Demystifying Distributed Systems

Posted on
febontheweb distributedsystems

Demystifying Distributed Systems: the what and why

If you deploy an app today, dealing with a distributed system is an inescapable problem. Whether it’s understanding how to balance requests, or synchronizing data replication, at least some aspect of your deployment will require orchestrating and coordinating multiple servers to operate in unison. The goal of “distributedness” here is to have things work across regions and systems in a way that is completely imperceptible to a user.

But why tho?

If you ask me, distributed systems is no simple task. Thinking about the implications and edge cases that come with a globally distributed app adds cognitive load. Especially when all you care about is getting your app shipped. Not considering it however comes with its own set of drawbacks, namely performance and reliability. Sure your app might not see the type of load a site like Ticketmaster sees at the launch of Taylor Swift concert ticket sales, but the gains from reduced latency and faster response times for users across the globe are significant. So how does one plan an app with distributed systems in mind?

How

At the risk of sounding like a prompt for a systems design interview, we can think about this question by focusing on some core concepts. Namely, concurrency, latency and fault tolerance—I’m heavily simplifying things here so this doesn’t come close to encompassing all things distributed systems.

Concurrency

Many nodes make light work. When dealing with handling user requests or processing data, a concurrent system where multiple nodes work together results in faster response times. Instead of relying on a single server to fulfill a request, work is split and handled concurrently. This has the added effect of lowering resource utilization which can keep the cost of running an app down.

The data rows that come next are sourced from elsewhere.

(** * RewriteMacros: aligning the raw and the preprocessed token streams

    A shallow embedding of [vendor/clang/Driver/RewriteMacros.cpp]: the
    token comparison [isSameToken], the raw cursor [GetNextRawTok] and the
    main loop of [RewriteMacrosInInput], which walks the raw tokens of the
    main file next to the preprocessed tokens and records text edits in a
    rewrite buffer.

    The lexer, the preprocessor, the source manager and the rewrite buffer
    are collaborators of this file.  They appear here through what the loop
    uses of them: a vector of raw tokens, a pull stream of preprocessed
    tokens that repeats end-of-file, the three source-manager queries, and
    the list of edits in the order they are issued. *)

From Stdlib Require Import List NArith String Ascii Bool Arith Lia.
Import ListNotations.

(** ** Tokens *)

(** The token kinds the loop tells apart, and a few more for examples. *)
Inductive TokenKind : Set :=
| tok_unknown
| tok_eof
| tok_comment
| tok_identifier
| tok_numeric_constant
| tok_string_literal
| tok_hash
| tok_l_paren
| tok_r_paren
| tok_semi
| tok_equal
| tok_star
| tok_plus
| tok_less
| tok_greater
| tok_kw_int.

Definition TokenKind_eq_dec (a b : TokenKind) : {a = b} + {a <> b}.
Proof. decide equality. Defined.

Definition kind_eqb (a b : TokenKind) : bool :=
  if TokenKind_eq_dec a b then true else false.

(** An [IdentifierInfo] is interned: there is one object per spelling, so
    comparing two pointers is comparing the two names. *)
Record IdentifierInfo : Set := mkII { getName : string }.

Definition II_eqb (a b : IdentifierInfo) : bool :=
  String.eqb (getName a) (getName b).

(** Equality of two possibly null [IdentifierInfo*]. *)
Definition IIptr_eqb (a b : option IdentifierInfo) : bool :=
  match a, b with
  | None, None => true
  | Some x, Some y => II_eqb x y
  | _, _ => false
  end.

(** A [SourceLocation] is an opaque 32-bit id that only the source manager
    can decode. *)
Definition SourceLocation : Set := N.

Record Token : Set := mkToken {
  getKind : TokenKind;
  getIdentifierInfo : option IdentifierInfo;
  getLocation : SourceLocation;
  getLength : N;
  isAtStartOfLine : bool;
  hasLeadingSpace : bool;
  (** the characters [Preprocessor::getSpelling] reads back for the token *)
  getSpelling : string
}.

(** [Token::is] and [Token::isNot]. *)
Definition is_ (T : Token) (K : TokenKind) : bool := kind_eqb (getKind T) K.
Definition isNot (T : Token) (K : TokenKind) : bool := negb (is_ T K).

(** ** The collaborators *)

Record SourceManager : Type := mkSM {
  getInstantiationLoc : SourceLocation -> SourceLocation;
  isFromMainFile : SourceLocation -> bool;
  getFileOffset : SourceLocation -> N
}.

(** The preprocessor as a pull source: the tokens not yet returned, and the
    location of the end-of-file token it returns from then on. *)
Record Preprocessor : Set := mkPP {
  Pending : list Token;
  EofLoc : SourceLocation
}.

Definition EofToken (L : SourceLocation) : Token :=
  mkToken tok_eof None L 0 false false EmptyString.

(** [PP.Lex(Tok)]: the next preprocessed token and the preprocessor after
    the call. *)
Definition Lex (P : Preprocessor) : Token * Preprocessor :=
  match Pending P with
  | [] => (EofToken (EofLoc P), P)
  | T :: Rest => (T, mkPP Rest (EofLoc P))
  end.

(** The two calls of [RewriteBuffer] the loop makes, in the order made. *)
Inductive Edit : Set :=
| InsertTextAfter (Offs : N) (Str : string)
| InsertTextBefore (Offs : N) (Str : string).

Definition EditOffset (E : Edit) : N :=
  match E with
  | InsertTextAfter Offs _ => Offs
  | InsertTextBefore Offs _ => Offs
  end.

(** ** Results of a run *)

Inductive Fault : Set :=
| OverranEof          (* the assertion of GetNextRawTok *)
| OutOfBounds         (* RawTokens[i] with i >= RawTokens.size() *)
| NullIdentifierInfo. (* II->getName() on a null II *)

Inductive Outcome (A : Type) : Type :=
| Done (a : A)
| Abort (f : Fault)
| OutOfFuel.

Arguments Done {A} a.
Arguments Abort {A} f.
Arguments OutOfFuel {A}.

Definition bind {A B : Type} (m : Outcome A) (k : A -> Outcome B) : Outcome B :=
  match m with
  | Done a => k a
  | Abort f => Abort f
  | OutOfFuel => OutOfFuel
  end.

Notation "x <- m ;; k" := (bind m (fun x => k))
  (at level 61, m at next level, right associativity).
Notation "' p <- m ;; k" := (bind m (fun x => let p := x in k))
  (at level 61, p pattern, m at next level, right associativity).

(** Arithmetic on [unsigned]. *)
Definition UINT_MOD : N := 4294967296.
Definition uadd (a b : N) : N := ((a + b) mod UINT_MOD)%N.

(** ** isSameToken *)

Definition isSameToken (RawTok PPTok : Token) : bool :=
  if kind_eqb (getKind PPTok) (getKind RawTok) &&
     IIptr_eqb (getIdentifierInfo PPTok) (getIdentifierInfo RawTok)
  then true
  else
    if (match getIdentifierInfo PPTok with Some _ => true | None => false end) &&
       IIptr_eqb (getIdentifierInfo PPTok) (getIdentifierInfo RawTok)
    then true
    else false.

(** ** GetNextRawTok *)

(** Returns the token and the advanced cursor. *)
Definition GetNextRawTok (RawTokens : list Token) (CurTok : nat)
    (ReturnComment : bool) : Outcome (Token * nat) :=
  if CurTok <? List.length RawTokens then
    match nth_error RawTokens CurTok with
    | None => Abort OutOfBounds
    | Some T =>
        let CurTok1 :=
          if negb ReturnComment && is_ T tok_comment then S CurTok else CurTok in
        match nth_error RawTokens CurTok1 with
        | None => Abort OutOfBounds
        | Some R => Done (R, S CurTok1)
        end
    end
  else Abort OverranEof.

(** ** The loop of RewriteMacrosInInput *)

Record State : Set := mkState {
  CurRawTok : nat;
  RawTok : Token;
  PPTok : Token;
  PP : Preprocessor;
  RB : list Edit
}.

At the application layer, the techniques for concurrency vary based on the language and framework you use; you might use web workers in JS land, but concurrency primitives like genservers in elixir/phoenix. The comprehensive way in which you can achieve concurrency however is in the way you store and handle data. Many database systems enable replication and sharding to distribute data across nodes so requests can be handled at scale. Load balancers are also handy ways in which to evenly distribute requests across instances, so not one single server is stuck doing all the work.

Latency

The downside to distributing app and data instances is of course keeping everything in sync. As time would have it, clocks on different systems dance to different beats (i.e. clock drift in serious computer speak). This makes coordination across nodes challenging, since we can’t know when something did or did not happen definitively. For an app to be reliable, we need to make sure a transaction or an action is properly accounted at the time it happened. We wouldn’t want 2 people trying to buy the same seat at a concert now would we?

One way to account for this kind of latency is to implement causal ordering where an event causally depends on another, and is therefore ordered after that previous event. A quick way to ensure this kind of ordering is by implementing a concurrency control like a lock on a database so no two entities can access or write to a specific record at the same time.

Fault Tolerance

In an ideal scenario, applications will continue running until we tell them otherwise. This only ever happens when we have systems in place to allow for instances to stand up and take over when one falls over. Tolerating failures mean not only having systems in place to know when a failure happens but to also do something about it.

There’s no quick fix for creating a fault tolerant system. It’s a cohesive approach that involves setting up monitoring/alerting, and automated recovery mechanisms to name a few. Prometheus and Grafana are fantastic monitoring and alerting tools that provide insight into an app’s health metrics over time. Many popular deployment platforms also offer basic logs and usage graphs that you can utilize for basic observability. Recovering from a failure is slightly more tricky and can range from configuring a service to automagically restart or rollback on account of a failure, to setting up an orchestration engine like Nomad or k8s horizontal pod autoscaling to reschedule tasks onto different healthier instances.

Distributed systems represent a huge advancement in how we build and ships apps today. There’s always more rabbit holes to fall into when it comes distributed systems, but understanding the broad strokes is essential to building more robust and reliable apps.